Wednesday, September 11, 2013
patience, process, progress, peace
{day four of the sand mandala}
when i was a child our family car was a source of embarrassment for me. it was a huge lumbering brown cadillac with an 8-track player and four very large doors. that wasn't the embarrassing part. my mom put a bumper sticker on the back that read, "please be patient god isn't finished with me yet", complete with cartoon person in all her hapless happy glory. i despised that cartoon person's inability (or intention) to get with the program. in a counter-intuitive way, this bumper sticker may be the foundation of my lifelong issues with perfectionism.
yesterday i sat again in the peace of the college's chapel and watched the monks quietly at work on the sand mandala. and i started thinking about progress and how it never seems to unfold or look like you thought it would.
eighteen months ago, i became a vegetarian for the third time in my life. this time around the decision was made because of mostly ethical reasons. i could not in good conscious eat animals when i loved them so much. and i wanted to feel some political power in a world where i feel mostly politically powerless by saying no to inhumane and unhealthy food processing. i felt really really good about this decision and was very proud of myself.
in the last few months, i was surprised by the increasing frequency of cravings for animal product in conjunction with really low energy. i tried upping my intake of plant-based iron and protein and increasing my b12 supplementation. to no avail. also, as with the other times i was vegetarian, there was the slow weight gain.
i slowly added more eggs into my diet. then fish once a week. i witnessed that i felt much more whole on the days i ate fish. last month, i totally caved and ate a hamburger (an organic hamburger from a local humane source). i was amazed at the almost instant response in my body. i can only think of the word wholeness to describe it.
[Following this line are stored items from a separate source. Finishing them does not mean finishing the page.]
(* ===== verification/KvSrvConfig.v ===== *)
(** * The tester of the key/value server

    [src/6.5840/src/kvsrv/config.go]: how the tests put the server and its clerks
    on the simulated network, and what reflection tells labrpc of the server's
    methods. An operation works on the fields of [config] and on the whole state
    of the network, so that what the tester has set up can run. The random names
    of ends and the times are arguments, and a clerk is known by the number
    [nextClientId] had when it was made. *)
From S2P Require Import Prelude LabGob LabRpc.
From S2P Require KvSrv.
Import LabGob LabRpc.
Local Open Scope Z_scope.

Module KvSrvConfig.

(** ** The server as labrpc sees it *)

(** What a request or a reply holds; a pointer is the value it points to. *)
Inductive kvvalue :=
| VGetArgs (a : KvSrv.KvSrv.GetArgs)
| VGetReply (r : KvSrv.KvSrv.GetReply)
| VPutAppendArgs (a : KvSrv.KvSrv.PutAppendArgs)
| VPutAppendReply (r : KvSrv.KvSrv.PutAppendReply).

(** The types of [common.go], and the pointers to them. *)
Definition kv_types (t : rtype) : desc :=
  match t with
  | 1%nat => DPtr 2
  | 2%nat => DStruct "GetArgs" [("Key", 10%nat)]
  | 3%nat => DPtr 4
  | 4%nat => DStruct "GetReply" [("Value", 10%nat)]
  | 5%nat => DPtr 6
  | 6%nat => DStruct "PutAppendArgs" [("Key", 10%nat); ("Value", 10%nat); ("ID", 11%nat); ("State", 12%nat)]
  | 7%nat => DPtr 8
  | 8%nat => DStruct "PutAppendReply" [("Value", 10%nat)]
  | 9%nat => DPtr 13
  | 10%nat => DBasic "string"
  | 11%nat => DBasic "int64"
  | 12%nat => DBasic "AppendState"
  | _ => DOther "KVServer"
  end%nat.

(** The state of the objects: the servers that were started, by their address. *)
Abbreviation objects := (list KvSrv.KvSrv.KVServer).

(** A method called on the server at address [p]; reflection panics when it is
    given a value of another type, which does not happen. *)
Definition on_server (p : nat) (f : KvSrv.KvSrv.KVServer → KvSrv.KvSrv.KVServer * option kvvalue) (w : objects) (r : kvvalue) :
    objects * kvvalue :=
  match w !! p with
  | Some kv => let '(kv, r') := f kv in (<[p := kv]> w, default r r')
  | None => (w, r)
  end.

Definition call_Get (a : kvvalue) (kv : KvSrv.KvSrv.KVServer) : KvSrv.KvSrv.KVServer * option kvvalue :=
  match a with
  | VGetArgs args => let '(kv, reply) := KvSrv.KvSrv.Get kv args in (kv, Some (VGetReply reply))
  | _ => (kv, None)
  end.

Definition call_update (h : KvSrv.KvSrv.KVServer → KvSrv.KvSrv.PutAppendArgs → KvSrv.KvSrv.KVServer * KvSrv.KvSrv.PutAppendReply)
    (a : kvvalue) (kv : KvSrv.KvSrv.KVServer) : KvSrv.KvSrv.KVServer * option kvvalue :=
  match a with
  | VPutAppendArgs args => let '(kv, reply) := h kv args in (kv, Some (VPutAppendReply reply))
  | _ => (kv, None)
  end.

(** The exported methods of the receiver at address [p]; the types are those of
    the receiver, the arguments and the reply. *)
Definition kv_methods (p : nat) : list (Method (W:=objects) (V:=kvvalue)) :=
  [ MkMethod "Append" "" [9; 5; 7]%nat 0 (λ w a r, on_server p (call_update KvSrv.KvSrv.Append a) w r);
    MkMethod "CheckIfNeedChange" "" [9; 5]%nat 1
      (λ w a r, on_server p (λ kv,
         match a with VPutAppendArgs args => ((KvSrv.KvSrv.CheckIfNeedChange kv args).1, None) | _ => (kv, None) end) w r);
    MkMethod "Get" "" [9; 1; 3]%nat 0 (λ w a r, on_server p (call_Get a) w r);
    MkMethod "Put" "" [9; 5; 7]%nat 0 (λ w a r, on_server p (call_update KvSrv.KvSrv.Put a) w r) ].

Definition kvsvc (p : nat) : Service (W:=objects) (V:=kvvalue) := MakeService kv_types "KVServer" (kv_methods p).

(** ** config.go *)

Section config.
Context `{Codec kvvalue}.

Abbreviation netstate := (@state objects kvvalue name _ _).
Abbreviation netstep := (@step objects kvvalue name _ _ _ kv_types).

Definition SERVERID : nat := 0.

Record config := Config {
  net : netstate;
  kvserver : option nat;
  clerks : gmap nat string;
  nextClientId : Z;
  start : Z;
  t0 : Z;
  rpcs0 : Z;
  ops : Z;
}.

Definition with_state (s : netstate) (c : config) : config :=
  Config s (kvserver c) (clerks c) (nextClientId c) (start c) (t0 c) (rpcs0 c) (ops c).
Definition set_clerks (cs : gmap nat string) (id : Z) (c : config) : config :=
  Config (net c) (kvserver c) cs id (start c) (t0 c) (rpcs0 c) (ops c).
Definition set_stats (now rpcs n : Z) (c : config) : config :=
  Config (net c) (kvserver c) (clerks c) (nextClientId c) (start c) now rpcs n.

(** A call of one of the methods of [cfg.net]. *)
Definition control_net (x : control) (c : config) : outcome config :=
  s ← netstep (net c) (AControl x); Next (with_state s c).

Definition second : Z := 10 ^ 9.

(** [failed] is [t.Failed()]; whether the test now fails. *)
Definition checkTimeout (failed : bool) (now : Z) (c : config) : bool :=
  negb failed && (120 * second <? now - start c).

Definition cleanup (failed : bool) (now : Z) (c : config) : outcome (config * bool) :=
  c ← control_net CCleanup c; Next (c, checkTimeout failed now c).

(** A missing key reads as the empty name. *)
Definition endname_of (ck : nat) (c : config) : string := default "" (clerks c !! ck).

Definition ConnectClientUnlocked (ck : nat) (c : config) : outcome config :=
  control_net (CEnable (EndName (endname_of ck c)) true) c.

Definition ConnectClient (ck : nat) (c : config) : outcome config := ConnectClientUnlocked ck c.

(** The new clerk; [endname] is the random string. *)
Definition makeClient (endname : string) (c : config) : outcome (nat * config) :=
  c ← control_net (CMakeEnd (EndName endname)) c;
  c ← control_net (CConnect (EndName endname) (ServerName SERVERID)) c;
  let ck := Z.to_nat (nextClientId c) in
  let c := set_clerks (<[ck := endname]> (clerks c)) (wrap_s 64 (nextClientId c + 1)) c in
  c ← ConnectClientUnlocked ck c;
  Next (ck, c).

(** It also removes files of that name, and there are none. *)
Definition deleteClient (ck : nat) (c : config) : outcome config :=
  let v := endname_of ck c in
  c ← control_net (CDeleteEnd (EndName v)) c;
  Next (set_clerks (delete ck (clerks c)) (nextClientId c) c).

Definition StartServer (c : config) : outcome config :=
  let s := net c in
  let p := length (st_world s) in
  let s := State (st_net s) (st_objs s) (st_world s ++ [KvSrv.KvSrv.StartKVServer]) (st_calls s) (st_loop s) in
  let srv := fresh (dom (st_objs s)) in
  s ← netstep s (AMakeServer srv);
  s ← netstep s (AAddService srv (kvsvc p));
  s ← netstep s (AControl (CAddServer (ServerName 0) srv));
  Next (Config s (Some p) (clerks c) (nextClientId c) (start c) (t0 c) (rpcs0 c) (ops c)).

Definition make_config (now : Z) (unreliable : bool) : outcome config :=
  let c := Config (init []) None ∅ (Z.of_nat SERVERID + 1) now 0 0 0 in
  c ← StartServer c;
  control_net (CReliable (negb unreliable)) c.

Definition rpcTotal (c : config) : Z := GetTotalCount (st_net (net c)).

Definition begin (now : Z) (c : config) : config := set_stats now (rpcTotal c) 0 c.

Definition op (c : config) : config := set_stats (t0 c) (rpcs0 c) (wrap_s 32 (ops c + 1)) c.

(** What [end] prints: the time, the calls and the operations; [None]: the test
    has failed. *)
Definition end_ (failed : bool) (now : Z) (c : config) : option (Z * Z * Z) :=
  if failed || checkTimeout failed now c then None
  else Some (now - t0 c, wrap_s 64 (rpcTotal c - rpcs0 c), ops c).

(** A test starts its clients: [make_config], then a [makeClient] for each name. *)
Definition set_up (now : Z) (unreliable : bool) (names : list string) : outcome config :=
  c ← make_config now unreliable;
  foldl (λ c endname, c ← c; '(_, c) ← makeClient endname c; Next c) (Next c) names.

End config.
End KvSrvConfig.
but while i felt whole, i also felt shame. and disappointment in myself for not being disciplined, clean, ethical, etc. i thought maybe it was a phase and i could go on identifying as a vegetarian (an identity that i love). but deep down i knew that this was a connection i was going to have to let go. my body told me so.
so now what am i? conscious meat-eater? locavore?
maybe i am just a girl paying attention to her body and her needs and all the other junk that comes with that is part of the process. by maintaining awareness, witnessing my own process, being patient and remaining open to how things unfold, i can be in progress without being that "unfinished" hapless cartoon person on the back of the cadillac.
i am really looking for peace, not perfection.